In total, 18 patients with lateralized AVS and negative ipsilateral imaging findings underwent adrenalectomy: 9 Uni/Uni, 4 Bi/Uni, 3 Uni/Bi, and 2 Failed/Uni. Clinical pathology showed subcentimeter nodules in 10 cases, a central 1.2 cm nodule in 1 case, nodular hyperplasia in 4 cases, and apparently normal adrenal tissue in 1 case. Pathological reports were not available in 2 patients who underwent adrenalectomy in an outside hospital. CYP11B2 IHC has been performed in 9 cases, and it showed APAs in 7 patients (all with CACNA1D mutations), a CYP11B2 negative tumor in 1 patient, and multiple APCCs in 1 patient. Following adrenalectomy, clinical success was achieved in 15/16 patients with available data (complete in 3, and partial in 12 patients). Biochemical cure was achieved in 8/14 patients, improvement in 4 patients, and 2 patients had no biochemical benefit.
Of the 5 total patients without biochemical benefit, imaging findings were concordant with the AVS lateralization in 2 patients. Of the latter, 1 patient underwent partial adrenalectomy, and in both patients no CYP11B2-positive areas were identified. Of the remaining 3 patients, imaging showed no abnormalities in 1 patient, bilateral nodules (1.3 cm on the dominant side and 1 cm on the opposite side) in 1 patient, and a 2.2 cm contralateral nodule and nodular thickening of both adrenal glands in the third patient. One of these patients had a CACNA1D mutation, 1 had an ATP1A1 mutation, and 1 had no CYP11B2 positive areas in the available blocks. Of the 5 patients with CYP11B2-negative IHC, AVS results were Uni/Uni in 3 patients, Uni/Bi in 1 patient, and the Bi/Uni in 1 patient. All patients had partial clinical benefit; biochemical remission was achieved in 2 patients, 2 patients had no biochemical benefit after surgery (1 with partial adrenalectomy), and no postoperative data were available in the remaining patient.
Factors associated with imaging-AVS lateralization agreement
Overall, the concordance rate between lateralized AVS and cross-sectional imaging was only 62% (146/234), and it was highest in the Uni/Uni group (69% vs 49% in the discordant group; P = 0.005, Table 3).
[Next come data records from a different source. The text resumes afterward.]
(* ===== verification/Watcher.v ===== *)
(** * The chain watcher ([internal/chain/watcher.go])

    The watcher asks a Solana RPC endpoint for transactions, recognises deposits
    to the hot wallet, stores them in [onchain_payments] and, when a deposit is
    final and linked to an intent, enqueues the settlement saga in the same
    transaction.  The endpoint is the interface [RPCClient]; its answers may
    depend on anything, and [RPCClientOk] says that asking writes neither the
    database nor the bank's books. *)

From S2P Require Import Prelude GoStr MockBank Models World GoJson Queries Ledger Payout Saga SagaSteps SplParser.

(** ** The RPC interface *)

(** [rpc.CommitmentType] is a string. *)
Definition CommitmentType : Type := string.
Definition CommitmentConfirmed : CommitmentType := "confirmed".
Definition CommitmentFinalized : CommitmentType := "finalized".

(** [rpc.ErrNotFound]. *)
Definition RpcErrNotFound : err := ErrSentinel "not found".

(** [rpc.GetTransactionResult]: slot, block time, whether [Meta.Err] is set, and
    the transaction envelope, which may be absent or fail to decode. *)
Record GetTransactionResult := mkTxResult {
  Slot : Z; BlockTime : option Z; MetaErr : bool; Envelope : option (res Transaction)
}.

(** A listed signature and whether its transaction failed. *)
Record TransactionSignature := mkTxSig { ts_Signature : TxSignature; ts_Err : bool }.

Record RPCClient := mkRPC {
  GetTransaction : TxSignature -> CommitmentType -> M (option GetTransactionResult);
  GetSignaturesForAddress : PublicKey -> Z -> CommitmentType -> M (list TransactionSignature)
}.

Class RPCClientOk (r : RPCClient) : Prop := {
  rpc_tx_db sig c : keeps eq (GetTransaction r sig c);
  rpc_sigs_db acct limit c : keeps eq (GetSignaturesForAddress r acct limit c);
  rpc_tx_world sig c : offline (GetTransaction r sig c);
  rpc_sigs_world acct limit c : offline (GetSignaturesForAddress r acct limit c)
}.

(** ** The watcher *)

Record WatcherConfig := mkWatcherConfig {
  HotWalletATA : PublicKey; cfg_Mint : PublicKey; ExpectedDecimals : Z;
  RefreshInterval : Z; PollInterval : Z; PromoteInterval : Z;
  PollLimit : Z; PromoteBatchSize : Z
}.

Record Watcher := mkWatcher {
  w_rpc : RPCClient; w_cfg : WatcherConfig; w_refs : gmap PublicKey uuid
}.

Definition default_pos (v d : Z) : Z := if v <=? 0 then d else v.

Definition NewWatcher (r : RPCClient) (cfg : WatcherConfig) : Watcher :=
  mkWatcher r
    (mkWatcherConfig (HotWalletATA cfg) (cfg_Mint cfg) (ExpectedDecimals cfg)
       (default_pos (RefreshInterval cfg) (10 * ns_per_s))
       (default_pos (PollInterval cfg) (15 * ns_per_s))
       (default_pos (PromoteInterval cfg) (10 * ns_per_s))
       (default_pos (PollLimit cfg) 20)
       (default_pos (PromoteBatchSize cfg) 50))
    ∅.

Definition commitmentToDB (c : CommitmentType) : SolanaCommitment :=
  if String.eqb c CommitmentConfirmed then CConfirmed
  else if String.eqb c CommitmentFinalized then CFinalized
  else CProcessed.
(* ===== verification/IdemCache.v ===== *)
(** * The Redis cache of stored responses ([internal/idempotency/store_cache.go])

    [CachedStore] over any [Store].  Redis answers, fails or loses replies
    according to its script; its keys expire and may be evicted.  The cache is
    coherent when an entry that decodes is the record of the durable store, and
    then the cached store keeps the store's contract. *)

From S2P Require Import Prelude GoStr MockBank Models World GoJson JsonDecode Http Queries Idempotency.
From Stdlib Require Import Ascii String.

(** ** go-redis *)

Definition redis_Nil : err := ErrSentinel "redis: nil".

Definition pop_redis (w : World) : redis_event * World :=
  match rd_events (w_redis w) with
  | [] => (RdOk, w)
  | e :: es => (e, set_redis w (mkRedis (rd_keys (w_redis w)) es))
  end.

(** [rdb.Get(ctx, k).Bytes()]; a key past its expiry is absent. *)
Definition redis_Get (k : string) : M string := fun w =>
  let '(ev, w) := pop_redis w in
  match ev with
  | RdOk =>
    match rd_keys (w_redis w) !! k with
    | Some (raw, exp) =>
      if match exp with Some t => t <=? w_now w | None => false end then (Err redis_Nil, w) else (Ok raw, w)
    | None => (Err redis_Nil, w)
    end
  | _ => (Err ErrConn, w)
  end.

(** [rdb.Set(ctx, k, v, ttl).Err()]: a ttl that is not positive sets no expiry. *)
Definition redis_Set (k v : string) (ttl : Z) : M unit := fun w =>
  let '(ev, w) := pop_redis w in
  let exp := if 0 <? ttl then Some (w_now w + ttl) else None in
  let w' := set_redis w (mkRedis (<[k := (v, exp)]> (rd_keys (w_redis w))) (rd_events (w_redis w))) in
  match ev with
  | RdOk => (Ok tt, w')
  | RdFail => (Err ErrConn, w)
  | RdLost => (Err ErrConn, w')
  end.

(** ** store_cache.go *)

Record cachePayload := mkPayload { cp_RequestHash : option string; cp_StatusCode : Z; cp_ResponseBody : option string }.

(** [json.Marshal] of a payload. *)
Definition payload_json (p : cachePayload) : json :=
  JObj [("h", json_bytes (cp_RequestHash p)); ("s", JNum (cp_StatusCode p)); ("b", json_bytes (cp_ResponseBody p))].
(* ===== verification/ApiRouter.v ===== *)
(** * The router end to end

    Authentication, idempotency and the handlers composed as [NewRouter] does. *)

From S2P Require Import Prelude GoStr Sha256 MockBank Models World Http GoJson JsonDecode Queries Quoter AesGcm GoUrl Mux SolanaPay SplParser PayUrl Reference Idempotency IdemCache Auth Api ApiSpec.
From Stdlib Require Import Ascii String.

(** ** What the handlers touch *)

#[global] Instance keys_kept_quotes : Frames keys_kept set_quotes. Proof. by intros d t. Qed.
#[global] Instance keys_kept_intents : Frames keys_kept set_payment_intents. Proof. by intros d t. Qed.

(** The statements with which requests write: quotes, pending intents, idempotency
    keys. *)
Class ApiWrites `{Env} (R : DB -> DB -> Prop) : Prop := {
  api_quote p n s b e g : keeps R (CreateQuote p n s b e g);
  api_intent m ref idr usdc q pub sec ata : keeps R (CreatePaymentIntent m ref idr usdc q IPending pub sec ata);
  api_key m k hash status body : keeps R (InsertIdempotencyKey m k hash status body)
}.

#[global] Instance api_writes_frames `{Env} (R : DB -> DB -> Prop) `{!PreOrder R} `{!Frames R set_quotes}
  `{!Frames R set_payment_intents} `{!Frames R set_idempotency_keys} : ApiWrites R | 10.
Proof. split; intros; [apply keeps_CreateQuote|apply keeps_CreatePaymentIntent|apply keeps_InsertIdempotencyKey]; apply _. Qed.

(** One such statement, as it commits by itself between the statements of other
    requests and processes. *)
Inductive api_write `{Env} : M unit -> Prop :=
  | write_quote p n s b e g : api_write (_ ← try (CreateQuote p n s b e g); mret tt)
  | write_pending m ref idr usdc q pub sec ata :
      api_write (_ ← try (CreatePaymentIntent m ref idr usdc q IPending pub sec ata); mret tt)
  | write_key m k hash status body : api_write (_ ← try (InsertIdempotencyKey m k hash status body); mret tt).

Lemma keeps_api_write `{Env} (R : DB -> DB -> Prop) `{!PreOrder R} `{!ApiWrites R} m : api_write m -> keeps R m.
Proof. intros [| |]; (apply keeps_bind; [apply _|apply keeps_try|intros; apply keeps_ret; apply _]);
  [apply api_quote|apply api_intent|apply api_key]. Qed.

Lemma offline_api_write `{Env} m : api_write m -> offline m.
Proof. intros [| |]; wkeeps_auto. Qed.

Section frames.
Context `{Env} `{Solana} `{Keys}
  (time_text : Z -> string) (decode_error : string -> string)
  (bind_uuid : string -> res uuid) (bind_string : string -> res string) (not_routed : Request -> Response)
  (h : Handlers) `{!ProviderOk (h_Quoter h)}.

Abbreviation api := (apispec_Handler time_text decode_error bind_uuid bind_string not_routed h).

Section db.
Context (R : DB -> DB -> Prop) `{!PreOrder R}.
Hypothesis keeps_quote : forall p n s b e g, keeps R (CreateQuote p n s b e g).
Hypothesis keeps_insert : forall m ref idr usdc q pub sec ata,
  keeps R (CreatePaymentIntent m ref idr usdc q IPending pub sec ata).

Lemma keeps_draw {A} (f : N -> res A) : keeps R (draw f).
Proof. intros w. unfold draw. simpl. reflexivity. Qed.
#[local] Hint Resolve keeps_draw : keeps.
(* ===== verification/Querier.v ===== *)
(** * The statements as an interface ([internal/db/sqlc/querier.go], [internal/db/sqlc/db.go])

    [Querier] is the set of statements the generated interface offers; each of them
    keeps the constraints of the schema. *)

From S2P Require Import Prelude GoStr MockBank Models World Queries Scenarios Schema.

Section querier.
Context `{Env}.

(** The methods of the interface; [New] and [WithTx] run the same statements on a
    pool or in a transaction. *)
Inductive Querier : forall {A : Type}, M A -> Prop :=
  | q_AccountBalance id : Querier (AccountBalance id)
  | q_AccountBalanceByCode code currency : Querier (AccountBalanceByCode code currency)
  | q_AdvanceSagaStep id step : Querier (AdvanceSagaStep id step)
  | q_ClaimDueOutbox topic limit : Querier (ClaimDueOutbox topic limit)
  | q_ClaimDueSagaRun owner lease : Querier (ClaimDueSagaRun owner lease)
  | q_CompleteSagaRun id : Querier (CompleteSagaRun id)
  | q_CountOnchainPaymentsByIntent intent : Querier (CountOnchainPaymentsByIntent intent)
  | q_CreateAPIKey merchant key_id secret_hash : Querier (CreateAPIKey merchant key_id secret_hash)
  | q_CreateAccount code type currency : Querier (CreateAccount code type currency)
  | q_CreateJournalEntry external_ref kind description intent_id : Querier (CreateJournalEntry external_ref kind description intent_id)
  | q_CreateMerchant name : Querier (CreateMerchant name)
  | q_CreatePaymentIntent merchant external_ref amount_idr quoted quote state ref_pub ref_secret ata : Querier (CreatePaymentIntent merchant external_ref amount_idr quoted quote state ref_pub ref_secret ata)
  | q_CreateQuote pair rate_num rate_scale spread_bps expires_at signature : Querier (CreateQuote pair rate_num rate_scale spread_bps expires_at signature)
  | q_DeleteExpiredIdempotencyKeys created_before : Querier (DeleteExpiredIdempotencyKeys created_before)
  | q_EnqueueSagaRun intent kind step : Querier (EnqueueSagaRun intent kind step)
  | q_FailSagaRun id last_error : Querier (FailSagaRun id last_error)
  | q_GetAccountByCodeCurrency code currency : Querier (GetAccountByCodeCurrency code currency)
  | q_GetAccountByID id : Querier (GetAccountByID id)
  | q_GetActiveAPIKeyByKeyID key_id : Querier (GetActiveAPIKeyByKeyID key_id)
  | q_GetFinalizedDepositForIntent intent : Querier (GetFinalizedDepositForIntent intent)
  | q_GetIdempotencyKey merchant key : Querier (GetIdempotencyKey merchant key)
  | q_GetJournalEntryByExternalRef ref : Querier (GetJournalEntryByExternalRef ref)
  | q_GetMerchantByID id : Querier (GetMerchantByID id)
  | q_GetMerchantWebhookConfig id : Querier (GetMerchantWebhookConfig id)
  | q_GetOnchainPaymentBySignature sig : Querier (GetOnchainPaymentBySignature sig)
  | q_GetOutboxByID id : Querier (GetOutboxByID id)
  | q_GetPaymentIntentByID id : Querier (GetPaymentIntentByID id)
  | q_GetPaymentIntentByMerchantRef merchant ref : Querier (GetPaymentIntentByMerchantRef merchant ref)
  | q_GetPayoutByIntent intent : Querier (GetPayoutByIntent intent)
  | q_GetQuote id : Querier (GetQuote id)
  | q_GetSagaRunByID id : Querier (GetSagaRunByID id)
  | q_GetSagaRunByIntent intent kind : Querier (GetSagaRunByIntent intent kind)
  | q_InsertIdempotencyKey merchant key hash status resp : Querier (InsertIdempotencyKey merchant key hash status resp)
  | q_InsertPosting entry account amount currency direction : Querier (InsertPosting entry account amount currency direction)
  | q_ListAccounts text_le : Querier (ListAccounts text_le)
  | q_ListActiveReferenceIntents : Querier (ListActiveReferenceIntents)
  | q_ListJournalEntriesByIntent intent : Querier (ListJournalEntriesByIntent intent)
  | q_ListOnchainPaymentsByIntent intent : Querier (ListOnchainPaymentsByIntent intent)
  | q_ListOutboxByAggregate agg : Querier (ListOutboxByAggregate agg)
  | q_ListPaymentIntentsRecent limit : Querier (ListPaymentIntentsRecent limit)
  | q_ListPostingsByEntry entry : Querier (ListPostingsByEntry entry)
  | q_ListSagaRunsByState state limit : Querier (ListSagaRunsByState state limit)
  | q_ListUndeliveredOutbox limit : Querier (ListUndeliveredOutbox limit)
  | q_ListUnfinalizedOnchainPayments limit : Querier (ListUnfinalizedOnchainPayments limit)
  | q_MarkOutboxDelivered id : Querier (MarkOutboxDelivered id)
  | q_MarkPayoutFailed id last_error : Querier (MarkPayoutFailed id last_error)
  | q_MarkPayoutSubmitting id : Querier (MarkPayoutSubmitting id)
  | q_MarkPayoutSucceeded id rail_reference : Querier (MarkPayoutSucceeded id rail_reference)
  | q_PublishOutbox topic agg payload headers : Querier (PublishOutbox topic agg payload headers)
  | q_ResetPayoutToPending id last_error : Querier (ResetPayoutToPending id last_error)
  | q_ScheduleOutboxRetry id next last_error : Querier (ScheduleOutboxRetry id next last_error)
  | q_ScheduleSagaRetry id next last_error : Querier (ScheduleSagaRetry id next last_error)
  | q_UpdatePaymentIntentReference id pub secret ata : Querier (UpdatePaymentIntentReference id pub secret ata)
  | q_UpdatePaymentIntentState id state : Querier (UpdatePaymentIntentState id state)
  | q_UpsertOnchainPayment sig slot block_time from_ata to_ata mint amount ref_pub commitment intent : Querier (UpsertOnchainPayment sig slot block_time from_ata to_ata mint amount ref_pub commitment intent)
  | q_UpsertPayout intent rail amount : Querier (UpsertPayout intent rail amount).

(** Every method keeps the schema. *)
Lemma Querier_schema A (m : M A) : Querier m -> keeps schema_step m.
Proof.
  intros Hq. destruct Hq; eauto using schema_AdvanceSagaStep, schema_CompleteSagaRun, schema_FailSagaRun, schema_ClaimDueSagaRun,
    schema_ScheduleSagaRetry, schema_EnqueueSagaRun, schema_MarkPayoutFailed, schema_MarkPayoutSubmitting, schema_MarkPayoutSucceeded,
    schema_ResetPayoutToPending, schema_UpsertPayout, schema_UpdatePaymentIntentState, schema_UpdatePaymentIntentReference,
    schema_CreatePaymentIntent, schema_CreateQuote, schema_UpsertOnchainPayment, schema_MarkOutboxDelivered, schema_PublishOutbox,
    schema_ScheduleOutboxRetry, schema_InsertIdempotencyKey, schema_DeleteExpiredIdempotencyKeys, schema_CreateMerchant,
    schema_CreateAPIKey, schema_CreateAccount, schema_CreateJournalEntry, schema_InsertPosting.
  all: first [apply keeps_ClaimDueOutbox | apply keeps_select]; apply _.
Qed.
End querier.
Lemma intents_refine_lifecycle_witness :
  intent_state (w_db (demo_ticks 4)) 4001%N = Some ICompleted /\
  rtc life_edge (Some IPending) (Some ICompleted) /\
  (exists p', find_row (by_id pi_id 4001%N) (payment_intents (w_db (demo_ticks 4))) = Some p' /\ terms p' = terms demo_intent).
Proof.
  assert (E : intent_state (w_db (demo_ticks 4)) 4001%N = Some ICompleted) by (vm_compute; reflexivity).
  destruct (intents_refine_lifecycle (demo_world 62038464) (demo_ticks 4) (demo_ticks_steps 4)) as [Hl Ht];
    [apply NoDup_singleton|].
  split_and!; [exact E| |].
  - rewrite <- E. exact (Hl 4001%N).
  - destruct (Ht 4001%N demo_intent) as (p' & Hf & Hp & _); [vm_compute; reflexivity|]. exact (ex_intro _ p' (conj Hf Hp)).
Defined.
End life_example.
In contrast, patients in the Uni/Bi group had the lowest rate of AVS-cross-sectional imaging agreement (38%), and 22/39 (56%) patients in the Uni/Bi group had no ipsilateral adrenal mass detected by cross-sectional imaging (Table 1). While, overall, patients with imaging-AVS agreement were younger (mean age 50.5 vs 56.5 years, P < 0.0001), 2 patients under age 35 (25 and 31 years) had bilateral adrenal abnormalities on imaging, but lateralized AVS (1 harboring a KCNJ5 and 1 a CACNA1D somatic mutation). The proportion of imaging-AVS agreement was higher in Asian and white than in black PA patients (75%, 70%, and 36%, respectively, P < 0.0001) and among patients with APAs harboring KCNJ5 mutations versus other aldosterone-driver somatic mutations (90.3% vs 61.4%; P < 0.0001, Table 3). Compared with patients with discrepant imaging-AVS results, patients with imaging-AVS agreement harbored more often a left adrenal mass (68.5% vs 37.5%; P < 0.0001, Table 3) On average, patients with imaging-AVS agreement also had higher peripheral aldosterone levels (26 vs 21 ng/dL; P = 0.03), and more profound basal and post-cosyntropin stimulation contralateral suppression (P < 0.0001, Table 3).
Table 3.
AVS-imaging agreement N = 146 |
AVS-imaging disagreement N = 88 |
P | |
---|---|---|---|
Age, years | 50.5 (20-78) | 56.5 (25-79) | <0.0001 |
Race, N | |||
White | 120 | 50 | <0.0001 |
Black | 19 | 34 | |
Asian | 3 | 1 | |
Unknown/Mixed | 4 | 3 | |
Men, N (%) | 84 (58%) | 62 (70%) | 0.048 |
BMI, kg/m 2 | 33 [28-37] | 32 [29-36] | 0.26 |
Mass size, mm | 15 (4-36) | 13.5 (6-56) | 0.79 |
Ipsilateral nodule, N (%) | 135 (92%) | 34 (38%) | <0.0001 |
Pre- and post-ACTH AVS lateralization, N | |||
Concordant | 95 | 43 | 0.0047 |
Discordant | 33 | 35 | |
LI baseline | 11.8 [5.3-35.5] | 8.4 [5.1-19.6] | 0.11 |
LI post-ACTH | 14.8 [6.7-39] | 6.9 [3.3-17.9] | <0.0001 |
CI baseline | 0.4 [0.2-0.8] | 0.8 [0.4-1.5] | <0.0001 |
CI post-ACTH | 0.2 [0.1-0.4] | 0.4 [0.2-1.1] | <0.0001 |
Peripheral aldosterone, ng/dL | 26 [17-44] | 21[11-40] | 0.03 |
Dominant side, N | |||
Left | 100 | 33 | <0.0001 |
Right | 46 | 55 | |
Mutation, N | |||
KCNJ5 | 28 | 3 | <0.0001 |
CACNA1D | 14 | 12 | |
ATP1A1 | 10 | 2 | |
ATP2B3 | 1 | 3 | |
CACNA1H | 1 | 0 | |
CTNNB1 | 1 | 0 |
Data are expressed as median [interquartile range] or (range), numbers (N) and %.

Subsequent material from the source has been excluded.